----- Listed entries -----

(* ===== verification/Module1Proofs.v ===== *)
(** * What the scheduler client guarantees

    The circuit breaker under every interleaving of its critical sections, the
    retries of one call for every sequence of outcomes, and the interplay of the
    two. *)

From S2P Require Import Prelude GoStrings GoTime Kube Module1Client.

(** ** The circuit breaker as a state machine *)

(** The critical sections concurrent callers may run, in any order. *)
Inductive breaker_event : Type :=
| EvCheck (now : Z)
| EvSuccess
| EvFailure (now : Z)
| EvConnect.

Definition breaker_step (cfg : ClientConfig) (b : Breaker) (e : breaker_event) : Breaker :=
  match e with
  | EvCheck now => (checkCircuitBreaker cfg now b).2
  | EvSuccess => recordSuccess b
  | EvFailure now => recordFailure cfg now b
  | EvConnect => connected_breaker b
  end.

Definition breaker_run (cfg : ClientConfig) (b : Breaker) (es : list breaker_event) : Breaker :=
  foldl (breaker_step cfg) b es.

Definition is_failure (e : breaker_event) : bool :=
  match e with EvFailure _ => true | _ => false end.
Definition is_reset (e : breaker_event) : bool :=
  match e with EvSuccess | EvConnect => true | _ => false end.

Definition failures (es : list breaker_event) : Z :=
  Z.of_nat (length (List.filter is_failure es)).

Lemma failures_app es1 es2 : failures (es1 ++ es2) = failures es1 + failures es2.
Proof. unfold failures. rewrite List.filter_app, length_app. lia. Qed.

(** [es] contains at least [n] failures with no success among them. *)
Definition failure_streak (n : Z) (es : list breaker_event) : Prop :=
  exists pre seg post, es = pre ++ seg ++ post /\
    Forall (fun e => is_reset e = false) seg /\ n <= failures seg.

(** What the fields record of the history. *)
Definition breaker_history (cfg : ClientConfig) (b : Breaker) (es : list breaker_event) : Prop :=
  match circuitState b with
  | StateOpen => failure_streak (MaxConsecutiveErr cfg) es
  | _ => 0 <= consecutiveErr b < MaxConsecutiveErr cfg /\
      exists pre seg, es = pre ++ seg /\ Forall (fun e => is_reset e = false) seg /\
        failures seg = consecutiveErr b
  end.

Lemma failure_streak_snoc n es e : failure_streak n es -> failure_streak n (es ++ [e]).
Proof.
  intros (pre & seg & post & -> & Hseg & Hn). exists pre, seg, (post ++ [e]).
  by rewrite <- !app_assoc.
Qed.

Lemma breaker_history_fresh cfg b es :
  1 <= MaxConsecutiveErr cfg -> circuitState b <> StateOpen -> consecutiveErr b = 0 ->
  breaker_history cfg b es.
Proof.
  intros Hmax Hst He. unfold breaker_history.
  destruct (circuitState b); try done; (split; [lia|]); exists es, []; rewrite app_nil_r, He; done.
Qed.

Lemma breaker_history_step cfg b es e :
  1 <= MaxConsecutiveErr cfg < 2 ^ 63 ->
  breaker_history cfg b es -> breaker_history cfg (breaker_step cfg b e) (es ++ [e]).
Proof.
  intros Hmax Hh. destruct e as [now| |now|]; simpl.
  - unfold checkCircuitBreaker. destruct (circuitState b) eqn:Es; simpl.
    2: { case_decide; [apply breaker_history_fresh; simpl; done || lia|].
         unfold breaker_history in *. simpl. rewrite Es in *. by apply failure_streak_snoc. }
    all: unfold breaker_history in *; rewrite Es in *; destruct Hh as (? & pre & seg & -> & Hs & Hf);
      (split; [done|]); exists pre, (seg ++ [EvCheck now]);
      rewrite <- app_assoc, failures_app, Forall_app; split_and!; auto;
      unfold failures in *; simpl; lia.
  - unfold recordSuccess. destruct (circuitState b) eqn:Es.
    1, 3: apply breaker_history_fresh; simpl; done || lia.
    unfold breaker_history in *. simpl. rewrite Es in *. by apply failure_streak_snoc.
  - unfold recordFailure, breaker_history in *. simpl.
    destruct (circuitState b) eqn:Es.
    2: { rewrite decide_False by naive_solver. by apply failure_streak_snoc. }
    all: destruct Hh as (Hr & pre & seg & -> & Hs & Hf);
      rewrite wrap_id by (unfold in_width; lia);
      assert (failures (seg ++ [EvFailure now]) = consecutiveErr b + 1) as Hf'
        by (rewrite failures_app, Hf; done);
      assert (Forall (fun e => is_reset e = false) (seg ++ [EvFailure now])) as Hs'
        by (apply Forall_app; auto);
      case_decide as Hd; [exists pre, (seg ++ [EvFailure now]), []; rewrite app_nil_r, <- app_assoc;
        split_and!; auto; lia|];
      (split; [split; [lia|apply Z.nle_gt; intros ?; apply Hd; split; [lia|done]]|]); exists pre, (seg ++ [EvFailure now]);
      by rewrite <- app_assoc.
  - apply breaker_history_fresh; simpl; done || lia.
Qed.

Definition closed_breaker : Breaker :=
  {| consecutiveErr := 0; circuitState := StateClosed; lastFailTime := 0 |}.

(** C11: the circuit opens only after [MaxConsecutiveErr] failed calls with no
    successful call or reconnection among them, and while it is not open fewer
    than that many failures have been counted, under every interleaving of the
    critical sections of concurrent callers. *)
Theorem circuit_opens_only_after_failures cfg es :
  1 <= MaxConsecutiveErr cfg < 2 ^ 63 ->
  let b := breaker_run cfg closed_breaker es in
  (circuitState b = StateOpen -> failure_streak (MaxConsecutiveErr cfg) es) /\
  (circuitState b <> StateOpen -> 0 <= consecutiveErr b < MaxConsecutiveErr cfg).
Proof.
  intros Hmax. simpl. unfold breaker_run.
  assert (breaker_history cfg (foldl (breaker_step cfg) closed_breaker es) es) as Hh.
  { induction es as [|e es IH] using rev_ind; [apply breaker_history_fresh; simpl; done || lia|].
    rewrite foldl_app. simpl. by apply breaker_history_step. }
  unfold breaker_history in Hh. split; intros Hs.
  - by rewrite Hs in Hh.
  - destruct (circuitState _); naive_solver.
Qed.
(* ===== verification/Sql.v ===== *)
(** * The SQL the program sends to PostgreSQL

    The statements of [pkg/storage/postgres.go], as syntax trees: a column list, a
    conjunction of conditions with numbered placeholders, an order, a limit and an
    offset.  A placeholder [$k] is the number [k]; the arguments of a call are a
    list, so that [$k] is its [k]-th element.  The table of
    [config/postgres/migrations] is a list of rows, in the order of their creation, and
    [eval_cond], [apply_sets] and [select_result] say what PostgreSQL does with
    it.  The server is a parameter ([SqlDb]) and [SqlLaws] its documented
    behaviour: a statement is carried out entirely or not at all (one that reports
    an error may be either, as when the connection is lost), conditions on NULL do
    not hold, a fraction is not a [BIGINT]. *)

From Stdlib Require Import Ascii.
From stdpp Require Import sorting.
From S2P Require Import Prelude GoStrings Float64 GoTime Kube.

(** ** Values, rows and conditions *)

Inductive sql_value : Type :=
| VNull
| VText (s : string)
| VInt (z : Z)
| VFloat (f : float64)
| VTime (t : Z).

Abbreviation row := (gmap string sql_value).

Definition col (r : row) (c : string) : sql_value := default VNull (r !! c).

Inductive cond : Type :=
| CEq (c : string) (k : nat)
| CNe (c : string) (k : nat)
| CGe (c : string) (k : nat)
| CLe (c : string) (k : nat)
| CILike (c : string) (k : nat).

(** The argument of a placeholder. *)
Definition arg (args : list sql_value) (k : nat) : sql_value := default VNull (args !! pred k).

(** [LIKE]: [%] is any string, [_] any character, a backslash quotes. *)
Fixpoint like (p s : string) : bool :=
  match p with
  | EmptyString => match s with EmptyString => true | _ => false end
  | String "%" p' =>
      (fix any (s : string) : bool :=
         like p' s || match s with EmptyString => false | String _ s' => any s' end) s
  | String "_" p' => match s with EmptyString => false | String _ s' => like p' s' end
  | String "\" (String c p') =>
      match s with EmptyString => false | String a s' => bool_decide (a = c) && like p' s' end
  | String c p' =>
      match s with EmptyString => false | String a s' => bool_decide (a = c) && like p' s' end
  end.

(** [ILIKE] on ASCII text *)
Definition ilike (s p : string) : bool := like (to_lower p) (to_lower s).

(** [=], on two values that are not NULL *)
Definition sql_eqb (v v' : sql_value) : bool :=
  match v, v' with
  | VText a, VText b => bool_decide (a = b)
  | VInt a, VInt b => bool_decide (a = b)
  | VTime a, VTime b => bool_decide (a = b)
  | _, _ => false
  end.

Definition eval_cond (args : list sql_value) (r : row) (c : cond) : bool :=
  match c with
  | CEq c k => sql_eqb (col r c) (arg args k)
  | CNe c k =>
      match col r c, arg args k with
      | VText a, VText b => bool_decide (a <> b)
      | VInt a, VInt b => bool_decide (a <> b)
      | _, _ => false
      end
  | CGe c k => match col r c, arg args k with VTime a, VTime b => Z.leb b a | _, _ => false end
  | CLe c k => match col r c, arg args k with VTime a, VTime b => Z.leb a b | _, _ => false end
  | CILike c k => match col r c, arg args k with VText a, VText b => ilike a b | _, _ => false end
  end.

Definition eval_where (args : list sql_value) (cs : list cond) (r : row) : bool :=
  forallb (eval_cond args r) cs.

(** ** SELECT *)

Inductive operand : Type := Param (k : nat) | Const (z : Z).

Definition operand_int (args : list sql_value) (o : operand) : option Z :=
  match o with
  | Const z => Some z
  | Param k => match arg args k with VInt z => Some z | _ => None end
  end.

Record select := {
  sel_columns : list string;
  sel_where : list cond;
  sel_order_desc : string;
  sel_limit : operand;
  sel_offset : option operand
}.

Definition sql_time (v : sql_value) : Z := match v with VTime t => t | _ => 0 end.

(** [ORDER BY c DESC] *)
Definition later (c : string) (r1 r2 : row) : Prop := sql_time (col r2 c) <= sql_time (col r1 c).
#[export] Instance later_dec c : RelDecision (later c).
Proof. intros r1 r2. unfold later. apply _. Defined.
#[export] Instance later_total c : Total (later c).
Proof. intros r1 r2. unfold later. lia. Qed.
#[export] Instance later_trans c : Transitive (later c).
Proof. intros r1 r2 r3. unfold later. lia. Qed.

(** Rows that a SELECT may return: an arrangement of the rows that satisfy the
    conditions, newest first, cut to the page.  Rows of equal time may come in
    any order. *)
Definition select_result (q : select) (args : list sql_value) (table rs : list row) : Prop :=
  exists l limit offset,
    l ≡ₚ filter (fun r => eval_where args (sel_where q) r = true) table /\
    Sorted (later (sel_order_desc q)) l /\
    operand_int args (sel_limit q) = Some limit /\ 0 <= limit /\
    match sel_offset q with
    | Some o => operand_int args o = Some offset /\ 0 <= offset
    | None => offset = 0
    end /\
    rs = take (Z.to_nat limit) (drop (Z.to_nat offset) l).

(** A SELECT on the table, or on one of the functions of the migration. *)
Inductive query : Type :=
| QTable (s : select)
| QFunc (columns : list string) (name : string) (params : list nat).

Definition project (columns : list string) (r : row) : list sql_value := col r <$> columns.

(** The columns of the tables the functions return. *)
Definition func_columns (name : string) : list string :=
  if decide (name = "get_tenant_stats") then
    ["total_tasks"; "completed_tasks"; "failed_tasks"; "success_rate";
     "avg_duration_seconds"; "max_duration_seconds"]
  else if decide (name = "get_recent_failures") then
    ["id"; "task_id"; "pod_name"; "reason"; "message"; "failed_at"; "created_at"]
  else [].

(** ** INSERT and UPDATE *)

Record insert_stmt := { ins_columns : list (string * nat); ins_returning : string }.
Record update_stmt := { upd_set : list (string * nat); upd_where : list cond }.

Definition task_statuses : list string :=
  ["pending"; "running"; "completed"; "failed"; "cancelled"; "paused"].

(** What PostgreSQL stores in a column for an argument, if it takes it: a float
    is sent as its decimal text, which is a [BIGINT] only without a fraction; a
    status is one of the enumeration; an [INTEGER] has 32 bits. *)
Definition coerce (c : string) (v : sql_value) : option sql_value :=
  if decide (c = "duration_seconds") then
    match v with
    | VFloat f =>
        match f_trunc f with
        | Some z => if f_eq (f_of_Z z) f then if decide (0 <= z < 2 ^ 63) then Some (VInt z) else None
                    else None
        | None => None
        end
    | _ => None
    end
  else if decide (c = "status") then
    match v with VText s => if decide (s ∈ task_statuses) then Some v else None | _ => None end
  else if decide (c ∈ ["exit_code"; "retry_attempt"; "max_retries"]) then
    match v with VInt z => if decide (is_int32 z) then Some v else None | _ => None end
  else Some v.

Fixpoint apply_sets (args : list sql_value) (sets : list (string * nat)) (r : row) : option row :=
  match sets with
  | [] => Some r
  | (c, k) :: sets' =>
      match coerce c (arg args k) with
      | Some v => apply_sets args sets' (<[c := v]> r)
      | None => None
      end
  end.

(** The defaults of a new row, before the columns of the INSERT are set. *)
Definition default_row (id : string) (now : Z) : row :=
  {[ "id" := VText id; "namespace" := VText "default"; "status" := VText "pending";
     "retry_attempt" := VInt 0; "max_retries" := VInt 0;
     "created_at" := VTime now; "updated_at" := VTime now ]}.

Definition inserted (i : insert_stmt) (args : list sql_value) (id : string)
    (table table' : list row) : Prop :=
  exists now r, apply_sets args (ins_columns i) (default_row id now) = Some r /\
    table' = table ++ [r].

(** One row of an UPDATE: the assignments, and the trigger on [updated_at]. *)
Definition update_row (u : update_stmt) (args : list sql_value) (now : Z) (r r' : row) : Prop :=
  if eval_where args (upd_where u) r
  then exists r1, apply_sets args (upd_set u) r = Some r1 /\
         r' = <["updated_at" := VTime now]> r1
  else r' = r.

Definition matching (u : update_stmt) (args : list sql_value) (table : list row) : list row :=
  filter (fun r => eval_where args (upd_where u) r = true) table.

(** ** The server *)

Class SqlDb (W : Type) := {
  sql_open : string -> W -> option string * W;
  sql_ping : W -> option string * W;
  sql_close : W -> option string * W;
  sql_sleep : Z -> W -> W;
  (** [ExecContext] and then [RowsAffected], each with its own error *)
  sql_exec : update_stmt -> list sql_value -> W -> (string + (string + Z)) * W;
  (** [QueryRowContext] of an INSERT and the [Scan] of its result *)
  sql_insert : insert_stmt -> list sql_value -> W -> (string + string) * W;
  (** [QueryContext]: the rows [Next] yields, and then [rows.Err] *)
  sql_query : query -> list sql_value -> W ->
    (string + (list (list sql_value) * option string)) * W
}.

Class SqlLaws (W : Type) `{!SqlDb W, !Clock W} := {
  db_table : W -> list row;
  db_clock w : db_table (clock_now w).2 = db_table w;
  sql_exec_spec u args w r w' :
    sql_exec u args w = (r, w') ->
    match r with
    | inl _ => db_table w' = db_table w \/
        exists now, Forall2 (update_row u args now) (db_table w) (db_table w')
    | inr n => (exists now, Forall2 (update_row u args now) (db_table w) (db_table w')) /\
        forall k, n = inr k -> k = Z.of_nat (length (matching u args (db_table w)))
    end;
  sql_insert_spec i args w r w' :
    sql_insert i args w = (r, w') ->
    match r with
    | inl _ => db_table w' = db_table w \/ exists id, inserted i args id (db_table w) (db_table w')
    | inr id => inserted i args id (db_table w) (db_table w')
    end;
  sql_query_table q args w r w' :
    sql_query (QTable q) args w = (r, w') ->
    db_table w' = db_table w /\
    match r with
    | inr (vs, None) => exists rs, select_result q args (db_table w) rs /\
        vs = project (sel_columns q) <$> rs
    | _ => True
    end;
  (** naming a column the function does not return is an error *)
  sql_query_func cols name params args w r w' :
    sql_query (QFunc cols name params) args w = (r, w') ->
    db_table w' = db_table w /\
    (~ cols ⊆ func_columns name -> exists e, r = inl e)
}.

-----

■ Exercise details: Nothing but a number, please, for how many lines of the data hold "that".

■ Solved exercise: 5